◆ **Problem description**: In the data below, one line contains "split; by rewrite ?Hp, ?Hs, ?Hf." and a later one contains "destruct (List.find _ (sums E));". Print both, with every line between them, exactly and alone.

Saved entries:
══════════

Lemma env_step_keeps E E' : env_inv E → env_step E E' → keeps E E'.
Proof.
  intros [HE Hc] Hs. destruct Hs.
  - destruct (registerUserType_frame E name level flags o) as (_ & _ & Hp & Hs & Hf & _).
    split; by rewrite ?Hp, ?Hs, ?Hf.
  - unfold makePairType. destruct (List.find _ (pairs E)); [done|]. split; [|done|done]. intros i v.
    apply find_set_other. by apply not_is_Some_pair, next_pair_free.
  - unfold makeSumType. destruct (flatten 2 E ms []) as [|a1 [|a2 l]]; [done..|].
    destruct (List.find _ (sums E)); [done|]. split; [done|done|]. intros i v.
    apply find_set_other. by destruct (not_known _ _ (next_sum_free E HE)) as (_&_&?&_).
  - unfold makeFunctionType. destruct (List.find _ (functions E)); [done|]. split; [done| |done]. intros i w.
    apply find_set_other. by destruct (not_known _ _ (next_function_free E HE H)) as (_&_&_&?).
  - done.
  - done.
Qed.

Lemma steps_keeps E E' : env_inv E → rtc env_step E E' → keeps E E'.
Proof.
  intros HI H. induction H as [|E1 E2 E3 H12 H23 IH]; [done|].
  etrans; [by apply env_step_keeps|]. apply IH. by apply (env_step_inv E1).
Qed.

(** What each constructor leaves behind. *)
Lemma makePairType_entry E a d : env_wf E → canon E →
  ∃ v, omap_find (tid (makePairType a d E).1) (pairs (makePairType a d E).2) = Some v ∧ pair_key v = pair_key (a, d).
Proof.
  intros HE HC. unfold makePairType. destruct (List.find _ (pairs E)) as [e|] eqn:Ef; cbn [fst snd tid].
  - exists e.2. eapply find_canonical; [apply HC| |done]. intros e' _. apply pair_test.
  - exists (a, d). cbn [pairs set_pairs]. by rewrite omap_find_set, decide_True by done.
Qed.

Lemma makeFunctionType_entry E ps r v : env_wf E → canon E →
  ∃ w, omap_find (tid (makeFunctionType ps r v E).1) (functions (makeFunctionType ps r v E).2) = Some w ∧
       function_key w = function_key (PiType ps r v).
Proof.
  intros HE HC. unfold makeFunctionType. destruct (List.find _ (functions E)) as [e|] eqn:Ef; cbn [fst snd tid].
  - exists e.2. eapply find_canonical; [apply HC| |done]. intros e' _. apply function_test.
  - exists (PiType ps r v). cbn [functions set_functions]. by rewrite omap_find_set, decide_True by done.
Qed.

(** ** Sums are joins *)

Lemma sum_key_elem l l' x : sum_key l = sum_key l' → x ∈ map tid l ↔ x ∈ map tid l'.
Proof. intros Hk. rewrite <- !(elem_of_list_to_set (C := gset Z)). unfold sum_key in Hk. by rewrite Hk. Qed.

Lemma sum_arms_canon E a l : canon E → omap_find a (sums E) = Some l → NoDup (map tid l) ∧ (2 <= length l)%nat.
Proof. intros HC Ha%omap_find_In. by apply (canon_arms E HC (a, l)). Qed.

Lemma arms_NoDup E a : canon E → NoDup (arms E a).
Proof.
  intros HC. unfold arms. destruct (omap_find a (sums E)) as [l|] eqn:El; [|apply NoDup_singleton].
  by apply (sum_arms_canon E a l).
Qed.

Lemma arms_nonempty E a : canon E → ∃ x, x ∈ arms E a.
Proof.
  intros HC. unfold arms. destruct (omap_find a (sums E)) as [l|] eqn:El; [|exists a; left].
  destruct (sum_arms_canon E a l HC El) as [_ Hlen]. destruct l as [|m l]; [cbn in Hlen; lia|].
  exists (tid m). left.
Qed.

(** The arms determine the id. *)
Lemma arms_inj E a b : canon E → (∀ x, x ∈ arms E a ↔ x ∈ arms E b) → a = b.
Proof.
  intros HC Hx. assert (Hp : arms E a ≡ₚ arms E b) by (apply NoDup_Permutation; auto using arms_NoDup).
  unfold arms in Hp. destruct (omap_find a (sums E)) as [la|] eqn:Ea, (omap_find b (sums E)) as [lb|] eqn:Eb.
  - eapply (canonical_unique sum_key); [apply HC|done|done|].
    apply set_eq. intros x. unfold sum_key. rewrite !elem_of_list_to_set. by rewrite Hp.
  - destruct (sum_arms_canon E a la HC Ea) as [_ Hlen]. apply Permutation_length in Hp.
    rewrite length_map in Hp. cbn in Hp. lia.
  - destruct (sum_arms_canon E b lb HC Eb) as [_ Hlen]. apply Permutation_length in Hp.
    rewrite length_map in Hp. cbn in Hp. lia.
  - by apply Permutation_singleton_inj in Hp.
Qed.

Lemma makeSumType_arms E ms : env_inv E → canon E → Forall (λ m, known E (tid m)) ms → ms ≠ [] →
  ∀ x, x ∈ arms (makeSumType ms E).2 (tid (makeSumType ms E).1) ↔ x ∈ all_arms_of E ms.
Proof.
  intros [HE _] HC Hk Hne x. pose proof (flatten_good E ms HE Hk) as Hg. pose proof (flatten_NoDup E ms HE) as Hd.
  assert (Helem : x ∈ map tid (flatten 2 E ms []) ↔ x ∈ all_arms_of E ms).
  { rewrite (adds_elem _ _ _ (flatten_2 E ms [] HE)). cbn [map]. rewrite elem_of_nil. tauto. }
  rewrite <- Helem. unfold makeSumType. destruct (flatten 2 E ms []) as [|a1 [|a2 l]] eqn:Efl.
  - exfalso. destruct ms as [|m ms]; [done|]. destruct (arms_nonempty E (tid m) HC) as [y Hy].
    assert (H : y ∈ map tid (flatten 2 E (m :: ms) [])).
    { apply (adds_elem _ _ _ (flatten_2 E (m :: ms) [] HE)). right. apply all_arms_elem. exists m. split; [left|done]. }
    rewrite Efl in H. by apply elem_of_nil in H.
  - apply Forall_cons in Hg as [[Hn _] _]. cbn [fst snd]. by rewrite arms_single.
  - destruct (List.find _ (sums E)) as [e|] eqn:Ef; cbn [fst snd tid].
    + destruct (find_canonical sum_key _ (a1 :: a2 :: l) _ e (canon_sums E HC) (sum_test E _ HC Hd) Ef) as [Hfind Hkey].
      unfold arms. rewrite Hfind. by apply sum_key_elem.
    + unfold arms. cbn [sums set_sums]. by rewrite omap_find_set, decide_True by done.
Qed.

(** A sum whose arms have an id already is that id. *)
Lemma makeSumType_again E ms a : env_wf E → canon E → (∀ x, x ∈ arms E a ↔ x ∈ all_arms_of E ms) →
  (makeSumType ms E).2 = E.
Proof.
  intros HE HC Ha. pose proof (flatten_NoDup E ms HE) as Hd.
  assert (Helem : ∀ x, x ∈ map tid (flatten 2 E ms []) ↔ x ∈ arms E a).
  { intros x. rewrite Ha, (adds_elem _ _ _ (flatten_2 E ms [] HE)). cbn [map]. rewrite elem_of_nil. tauto. }
  unfold makeSumType. destruct (flatten 2 E ms []) as [|a1 [|a2 l]]; [done..|].
  destruct (List.find _ (sums E)) as [e|] eqn:Ef; [done|exfalso].
  assert (Hp : map tid (a1 :: a2 :: l) ≡ₚ arms E a) by (apply NoDup_Permutation; [done|by apply arms_NoDup|done]).
  unfold arms in Hp. destruct (omap_find a (sums E)) as [la|] eqn:Ea.
  - pose proof (omap_find_In _ _ _ Ea) as Hin. apply list_elem_of_In in Hin.
    pose proof (List.find_none _ _ Ef (a, la) Hin) as Hn. cbn [snd] in Hn.
    assert (Ht : same_arms (a1 :: a2 :: l) la = true); [|congruence].
    apply same_arms_spec; [done|by apply (sum_arms_canon E a la)|].
    apply set_eq. intros x. unfold sum_key. rewrite !elem_of_list_to_set. by rewrite Hp.
  - apply Permutation_length in Hp. rewrite length_map in Hp. cbn in Hp. lia.
Qed.

(** ** Interning, later *)

Lemma pairs_canonical_later E a d p E1 E2 b e :
  env_inv E → canon E → next_pair_type_id E < 500 → makePairType a d E = (p, E1) →
  rtc env_step E1 E2 → next_pair_type_id E2 < 500 →
  (∃ a' d', getPairElementTypes E2 p = Some (a', d') ∧ tid a' = tid a ∧ tid d' = tid d) ∧
  (tid (makePairType b e E2).1 = tid p ↔ tid b = tid a ∧ tid e = tid d).
Proof.
  intros HI HC Hp He1 Hs Hp2. destruct (makePairType_entry E a d (proj1 HI) HC) as (x & Hx & Kx).
  pose proof (makePairType_inv E a d HI Hp) as [HI1 _]. pose proof (makePairType_canon E a d (proj1 HI) HC Hp) as HC1.
  rewrite He1 in Hx, HI1, HC1. cbn [fst snd] in Hx, HI1, HC1.
  pose proof (proj1 (steps_inv E1 E2 HI1 Hs)) as HI2. pose proof (steps_canon E1 E2 HI1 HC1 Hs) as HC2.
  apply (keep_pairs E1 E2 (steps_keeps E1 E2 HI1 Hs)) in Hx.
  split; [destruct x as [a' d']; injection Kx as Ka Kd; by exists a', d'|].
  destruct (makePairType_entry E2 b e (proj1 HI2) HC2) as (y & Hy & Ky).
  pose proof (makePairType_canon E2 b e (proj1 HI2) HC2 Hp2) as HC3.
  apply (keep_pairs E2 _ (env_step_keeps _ _ HI2 (step_pair E2 b e Hp2))) in Hx.
  split.
  - intros Heq. rewrite Heq, Hx in Hy. injection Hy as <-. rewrite Kx in Ky. by injection Ky.
  - intros [Hb He]. eapply (canonical_unique pair_key); [apply HC3|exact Hy|exact Hx|].
    rewrite Ky, Kx. unfold pair_key. cbn [fst snd]. by rewrite Hb, He.
Qed.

══════════

◆ **Solution**:
    split; by rewrite ?Hp, ?Hs, ?Hf.
  - unfold makePairType. destruct (List.find _ (pairs E)); [done|]. split; [|done|done]. intros i v.
    apply find_set_other. by apply not_is_Some_pair, next_pair_free.
  - unfold makeSumType. destruct (flatten 2 E ms []) as [|a1 [|a2 l]]; [done..|].
    destruct (List.find _ (sums E)); [done|]. split; [done|done|]. intros i v.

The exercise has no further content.